SEGUIRE L’HIC ET NUNC
- L' eco del Liceale
- May 16, 2022
- 3 min read
Updated: Jan 3, 2023
A Gesar di Ling
Un'armatura adorna di intarsi dorati,
Un grande cavallo adorno di una sella di sandalo:
Questo ti offro, grande Generale Guerriero.
Sottometti in questo istante i barbari ribelli.
La tua dignità, o Guerriero,
È come il fulmine tra nubi tempestose.
Il tuo sorriso, o Guerriero,
E come la luna piena.
Il tuo potere invincibile
È come il balzo della tigre.
Attorniato dalle truppe
Sei uno yak selvaggio.
Diventare tuo nemico
E come essere afferrato da un coccodrillo.
O Guerriero, proteggimi:
Sono il tuo erede ancestrale.
Chögyam Trungpa
I guerrieri non sono macchine da guerra. Con guerriero infatti identifichiamo qualsiasi combattente, chi ha tenacia e perseveranza in ogni attività. Diventando guerrieri, si manifesta l’assenza di paura, ma più importante la gentilezza, che è in grado di conciliare il mondo. Siamo guerrieri se siamo genuini, non nutriamo aggressività e siamo veramente noi stessi.

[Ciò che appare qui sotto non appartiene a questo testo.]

(* ===== verification/Args.v ===== *)
(** * Args: the checks of system call arguments

    What fetchint, fetchstr and argptr guarantee of the addresses they accept,
    and the one they accept that they should not. *)
From S2P Require Import Prelude Memory CString State Spinlock Consout Vm Sched Bio Inode Console Dir Syscall.

(** The user's byte at [a], where its page is present. *)
Definition ubyte (s : kstate) (a : Z) : option Z := ldb (mem s) <$> kaddr false s a.

Lemma vldb_run a b e s : ubyte s a = Some b -> vldb a e s = Ok b s e.
Proof.
  unfold ubyte, vldb. intros Hb. mrun. destruct (kaddr false s a) as [pa|]; [|done].
  cbn in Hb. injection Hb as <-. by mrun.
Qed.

Section Args.
Context (e : env) (s : kstate) (i : nat) (p : proc).
Context (Hi : c_proc (kcpu s) = Some i) (Hp : ptable s !! i = Some p).

(** ** Integers and pointers *)

Lemma curproc_bind {B} (k : proc -> M B) : (curproc ≫= k) e s = k p e s.
Proof. by rewrite (bind_ok _ _ _ _ _ _ _ (curproc_run i p e s Hi Hp)). Qed.

Lemma vldbytes_same a n l s' e' : vldbytes a n e s = Ok l s' e' -> s' = s /\ e' = e.
Proof.
  revert a l s' e'. induction n as [|n IH]; intros a l s' e'; cbn [vldbytes]; [intros E; by injection E|].
  unfold vldb. mrun. destruct (kaddr false s a) as [pa|]; [|done]. mrun.
  intros (l' & s1 & e1 & [-> ->]%IH & E)%bind_ok_inv. by injection E.
Qed.

(** A check that fails returns -1, whatever it prints. *)
Lemma failed_check {A} (b : bool) fmt args (r : A) s' e' :
  (when b (cprintf fmt args) ;; mret None) e s = Ok (Some r) s' e' -> False.
Proof. intros (x & s1 & e1 & _ & E)%bind_ok_inv. done. Qed.

Lemma fetchint_some addr v s' e' :
  fetchint addr e s = Ok (Some v) s' e' -> s' = s /\ e' = e /\ addr <> 0 /\ addr < p_sz p.
Proof.
  unfold fetchint. rewrite curproc_bind. case_match eqn:E; [by intros ?%failed_check|].
  intros (v' & s1 & e1 & Hv & Er)%bind_ok_inv. apply bind_ok_inv in Hv as (l & s2 & e2 & [-> ->]%vldbytes_same & El).
  injection El as _ <- <-. injection Er as _ <- <-. split_and!; [done|done|lia|lia].
Qed.

Lemma argint_some n v s' e' : argint n e s = Ok (Some v) s' e' -> s' = s /\ e' = e.
Proof. unfold argint. rewrite curproc_bind. intros Hf%fetchint_some. tauto. Qed.

Lemma argptr_run n size v :
  argint n e s = Ok (Some v) s e -> 0 < u32 v < p_sz p -> u32 (u32 v + size) <= p_sz p ->
  argptr n size e s = Ok (Some (u32 v)) s e.
Proof.
  intros Ha Hv Hs. unfold argptr. rewrite (bind_ok _ _ _ _ _ _ _ Ha), curproc_bind. cbv zeta.
  rewrite (proj2 (Z.leb_gt _ _)), (proj2 (Z.ltb_ge _ _)), (proj2 (Z.eqb_neq _ _)) by lia. done.
Qed.

Lemma argptr_some n size a s' e' :
  argptr n size e s = Ok (Some a) s' e' ->
  s' = s /\ e' = e /\ 0 <= a < 4294967296 /\ a <> 0 /\ a < p_sz p /\ u32 (a + size) <= p_sz p.
Proof.
  unfold argptr. intros (r & s1 & e1 & Ha & E)%bind_ok_inv. destruct r as [v|]; [|done].
  apply argint_some in Ha as [-> ->]. rewrite curproc_bind in E. cbv zeta in E.
  case_match eqn:Ec; [by apply failed_check in E|]. injection E as <- <- <-.
  split_and!; [done|done|mlia|mlia|lia|lia|lia].
Qed.

(** ** Strings *)

Section Strings.
Context (addr : Z) (Hmap : forall a, addr <= a < p_sz p -> is_Some (ubyte s a)).

(** [l] is the string at [a]. *)
Definition string_at (a : Z) (l : list Z) : Prop :=
  (forall k c, l !! k = Some c -> ubyte s (a + Z.of_nat k) = Some c /\ c <> 0) /\
  ubyte s (a + Z.of_nat (length l)) = Some 0.

Lemma string_cons a c l : ubyte s a = Some c -> c <> 0 -> string_at (a + 1) l -> string_at a (c :: l).
Proof.
  intros Hc Hn [Hl H0]. split.
  - intros [|k] x; cbn.
    + intros [= <-]. by rewrite Z.add_0_r.
    + intros Hx. destruct (Hl k x Hx) as [? ?]. replace (a + Z.of_nat (S k)) with (a + 1 + Z.of_nat k) by lia. done.
  - cbn. by replace (a + Z.of_nat (S (length l))) with (a + 1 + Z.of_nat (length l)) by lia.
Qed.

Lemma scan_string_run n a :
  addr <= a -> a + Z.of_nat n = p_sz p ->
  exists r, scan_string n a e s = Ok r s e /\
    match r with
    | Some l => string_at a l /\ a + Z.of_nat (length l) < p_sz p
    | None => forall x, a <= x < p_sz p -> ubyte s x <> Some 0
    end.
Proof.
  revert a. induction n as [|n IH]; intros a Ha Hn; cbn [scan_string].
  { exists None. split; [done|]. lia. }
  destruct (Hmap a ltac:(lia)) as [c Hc]. rewrite (bind_ok _ _ _ _ _ _ _ (vldb_run a c e s Hc)).
  destruct (Z.eqb_spec c 0) as [->|Hne].
  { exists (Some []). split; [done|]. split; [|cbn; lia]. split; [done|]. cbn. by rewrite Z.add_0_r. }
  destruct (IH (a + 1) ltac:(lia) ltac:(lia)) as (r & Hr & Hspec).
  rewrite (bind_ok _ _ _ _ _ _ _ Hr). exists ((c ::.) <$> r). split; [done|].
  destruct r as [l|]; cbn [fmap option_fmap option_map].
  - destruct Hspec as [Hs Hlt]. split; [by apply string_cons|cbn; lia].
  - intros x Hx. destruct (decide (x = a)) as [->|]; [congruence|apply Hspec; lia].
Qed.
End Strings.
End Args.

(** fetchstr on a nonzero address, when the pages of the process are
    present, terminates without changing anything, and its answer is exact: it
    accepts with the characters of the string when the string ends before the
    end of the process, and refuses when the address is outside the process or
    no NUL comes before its end. *)
Theorem fetchstr_correct e s i p addr :
  c_proc (kcpu s) = Some i -> ptable s !! i = Some p -> 0 < addr ->
  (forall a, addr <= a < p_sz p -> is_Some (ubyte s a)) ->
  exists r, fetchstr addr e s = Ok r s e /\
    match r with
    | Some l => string_at s addr l /\ addr + Z.of_nat (length l) < p_sz p
    | None => forall x, addr <= x < p_sz p -> ubyte s x <> Some 0
    end.
Proof.
  intros Hi Hp Ha Hmap. unfold fetchstr. rewrite (curproc_bind e s i p Hi Hp).
  rewrite (proj2 (Z.eqb_neq addr 0)), orb_false_r by lia. destruct (Z.leb_spec (p_sz p) addr).
  - exists None. split; [done|]. lia.
  - apply (scan_string_run e s p addr Hmap); lia.
Qed.

(** C33. An address argptr accepts for a block of [size] bytes, [size] an int that
    is not negative, is not NULL and the block lies inside the process; and
    accepting it changes nothing. *)
Theorem argptr_inside e s i p n size a s' e' :
  c_proc (kcpu s) = Some i -> ptable s !! i = Some p -> p_sz p <= KERNBASE -> 0 <= size < 2 ^ 31 ->
  argptr n size e s = Ok (Some a) s' e' ->
  s' = s /\ e' = e /\ 0 < a /\ a + size <= p_sz p.
Proof.
  intros Hi Hp Hsz Hs Ha. apply (argptr_some e s i p Hi Hp) in Ha as (-> & -> & ? & ? & ? & Hu).
  change (2 ^ 31) with 2147483648 in Hs. unfold KERNBASE in Hsz.
  split_and!; [done|done|lia|]. rewrite u32_small in Hu by lia. lia.
Qed.

(** argptr accepts every nonzero address [a] of the process for a block of
    negative size, since [a] + [size] is below the end of the process; and a
    read of that many bytes at the start of a file is a read of all of the file.
    So a read system call with a negative count copies the whole file to memory
    that was not checked. *)
Theorem argptr_negative_size `{DiskDriver} e s i p n size a :
  c_proc (kcpu s) = Some i -> ptable s !! i = Some p -> p_sz p <= KERNBASE ->
  argint n e s = Ok (Some a) s e -> 0 < a < p_sz p -> - a <= size < 0 ->
  argptr n size e s = Ok (Some a) s e /\
  forall f ip dst, icache s !! f = Some ip -> ip_type ip <> T_DEV -> 0 <= ip_size ip < u32 size ->
    readi f dst 0 (u32 size) e s = readi f dst 0 (ip_size ip) e s.
Proof.
  intros Hi Hp Hsz Ha Hlt Hs. unfold KERNBASE in Hsz. split.
  - rewrite <- (u32_small a) at 1 by lia. apply (argptr_run e s i p Hi Hp); [done|mlia|mlia].
  - intros f ip dst Hf Ht Hip. assert (u32 size = size + 4294967296) as Eu by mlia.
    unfold readi, geti. mrun. rewrite Hf. mrun. rewrite (proj2 (Z.eqb_neq _ _) Ht), !Z.add_0_l.
    rewrite Eu in Hip |- *. rewrite (u32_small (ip_size ip)), (u32_small (size + 4294967296)) by lia.
    rewrite Z.ltb_irrefl. replace (ip_size ip <? 0) with false by lia.
    replace (size + 4294967296 <? 0) with false by lia. replace (ip_size ip <? size + 4294967296) with true by lia. cbn [orb].
    by rewrite Z.sub_0_r, u32_small by lia.
Qed.

(** ** Witnesses *)

(** A process of two pages, the second with its stack: the arguments 7 and 0x1010. *)
Definition args_mem : gmap Z Z :=
  st32 (st32 (st32 (st32 ∅ 0x80001000 0x2007) 0x80002004 0x3007) 0x80003f04 7) 0x80003f08 0x1010.
Definition args_proc : proc := proc0 <| p_sz := 0x2000 |> <| p_tf := tf0 <| tf_esp := 0x1f00 |> |>.
Definition args_ex : kstate :=
  kzero_locks <| mem := args_mem |> <| kcpu := cpu0 <| c_proc := Some 0%nat |> <| c_cr3 := 0x1000 |> |>
    <| ptable := [args_proc] |> <| icache := [inode0 <| ip_type := 2 |> <| ip_size := 4000 |>] |>.

Lemma args_ex_argint : argint 1 [] args_ex = Ok (Some 0x1010) args_ex [].
Proof. vm_compute. reflexivity. Qed.

Lemma args_ex_cpu : c_proc (kcpu args_ex) = Some 0%nat.
Proof. vm_compute. reflexivity. Qed.
Lemma args_ex_proc : ptable args_ex !! 0%nat = Some args_proc.
Proof. vm_compute. reflexivity. Qed.
Lemma args_proc_sz : p_sz args_proc = 0x2000.
Proof. reflexivity. Qed.
Lemma args_proc_low : p_sz args_proc <= KERNBASE.
Proof. by vm_compute. Qed.

Lemma args_size : 0 <= 16 < 2 ^ 31.
Proof. by vm_compute. Qed.

Lemma argptr_inside_witness :
  argptr 1 16 [] args_ex = Ok (Some 0x1010) args_ex [] /\ 0x1010 + 16 <= 0x2000.
Proof.
  assert (argptr 1 16 [] args_ex = Ok (Some 0x1010) args_ex []) as Ha by (vm_compute; reflexivity).
  split; [exact Ha|].
  destruct (argptr_inside [] args_ex 0 args_proc 1 16 0x1010 args_ex [] args_ex_cpu args_ex_proc
    args_proc_low args_size Ha) as (_ & _ & _ & Hin). rewrite args_proc_sz in Hin. exact Hin.
Defined.

Lemma argptr_negative_size_witness :
  argptr 1 (-1) [] args_ex = Ok (Some 0x1010) args_ex [].
Proof.
  assert (0 < 0x1010 < p_sz args_proc) as Hin by (rewrite args_proc_sz; lia).
  assert (- 0x1010 <= -1 < 0) as Hs by lia.
  exact (proj1 (argptr_negative_size (H := memide_driver 1024) [] args_ex 0 args_proc 1 (-1) 0x1010
    args_ex_cpu args_ex_proc args_proc_low args_ex_argint Hin Hs)).
Defined.

(** The string at the process's last bytes. *)
Lemma args_ex_bytes :
  forallb (fun a => match ubyte args_ex a with Some _ => true | None => false end) (seqZ 0x1ff0 16) = true.
Proof. vm_compute. reflexivity. Qed.
Lemma args_ex_mapped a : 0x1ff0 <= a < p_sz args_proc -> is_Some (ubyte args_ex a).
Proof.
  rewrite args_proc_sz. intros Ha. pose proof (proj1 (forallb_forall _ _) args_ex_bytes a) as Hb.
  specialize (Hb ltac:(apply list_elem_of_In, elem_of_seqZ; lia)). cbv beta in Hb.
  destruct (ubyte args_ex a) as [c|]; [by exists c|discriminate Hb].
Qed.
Lemma fetchstr_correct_witness :
  exists r, fetchstr 0x1ff0 [] args_ex = Ok r args_ex [].
Proof.
  destruct (fetchstr_correct [] args_ex 0 args_proc 0x1ff0 args_ex_cpu args_ex_proc ltac:(lia) args_ex_mapped) as (r & Hr & _).
  exists r. exact Hr.
Defined.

Non per forza le azioni belliche devono essere identificate con la crudeltà e la violenza scelerata. Abbiamo sempre letto nei libri di scuola che il combattimento è spesso stato obbligatorio e le persone coinvolte non hanno fatto altro che stare alle regole: uccidi prima di essere ucciso.
Gesar di Ling è l’impavido signore del leggendario regno di Ling, personaggio principale della narrazione epica tibetana.
Nel Shambhala -che secondo il buddhismo tibetano è il regno segreto al nord dell’india nella regione dell’ Himalaya- il guerriero ha una rilevante importanza, è coraggioso perché abbandona l’Io e non prevarica gli altri, si mostra con profonda umiltà davanti le vite altrui.
Il sorriso è la principale arma che il guerriero dispone per contrastare l’odio, che potremmo rappresentare come un ente assolutamente caotico.
Siamo consapevoli del fatto che non potremo mai eliminare il disordine dalle nostre vite perché è l’angoscia stessa a causarlo. Infatti caos e risentimento sono strettamente collegati all’esperienza del dolore. La sofferenza è come una spia che ci avverte che qualcosa nella nostra vita non va, pertanto il nostro obiettivo per superare queste fasi non è certo quello di cercare di contrastarlo, quanto più quello di non temerlo e di mostrarci vulnerabili. Solo capendo che non dobbiamo limitarci solamente a convivere con noi stessi, ma esprimere anche ciò che siamo, possiamo mostrarci alla vita in modo genuino, senza nutrire aggressività o avversione. Così anche il dolore diventerà parte integrante di noi, una semplice fase come le altre, essa andandosene cancellerà dietro di sé il risentimento e ci riempirà di gioia. Di fatto il risentimento non è esserci. Quando siamo in apprensione per qualcosa siamo da qualsiasi altra parte fuorché il momento che stiamo vivendo, stiamo meditando su un qualcos’altro che ci rende estremamente distaccati dal qui ed ora. Ma quando, se non ora, possiamo esserci liberamente senza che i seducenti canti del passato ci attirino a loro, o senza perderci tra le labirintiche vie del futuro? Se ci siamo solo per il presente, scivoliamo tra un istante e l’altro senza rendercene conto.
Dobbiamo poi imparare ad usare la gentilezza, con la quale trattiamo il presente, anche con gli altri e in primis con noi stessi. Sarà più facile a farsi che a dirsi: non possiamo negare che ci sia bontà in noi, se siamo in grado di sorridere. Sorridiamo spesso durante la giornata e come può il sorriso, azione tra le più spontanee ed autentiche, non corrispondere con la genuinità?
La guerra che combatte un guerriero è la codardia, la paura che hanno gli uomini che si rinchiudono nel loro mondo familiare, che vivono inevitabilmente infelici perché sono bloccati in un ciclico e ripetitivo stile di vita.
Alcuni pensano che lo Shambhala sia un luogo astratto che sia dentro ognuno di noi, un mondo luminoso e beato, intercettabile da chiunque sia in grado di vivere quietamente il proprio essere. Quante volte siamo scappati da noi stessi? Il motto di vita del guerriero è proprio questo: ironizzare lo stato di sofferenza, meravigliarsi delle più piccole esperienze di vita ed esaltare le potenzialità positive; così infine, riuscire a tracciare percorsi personali e vedere più chiaramente, senza riflessi, noi stessi.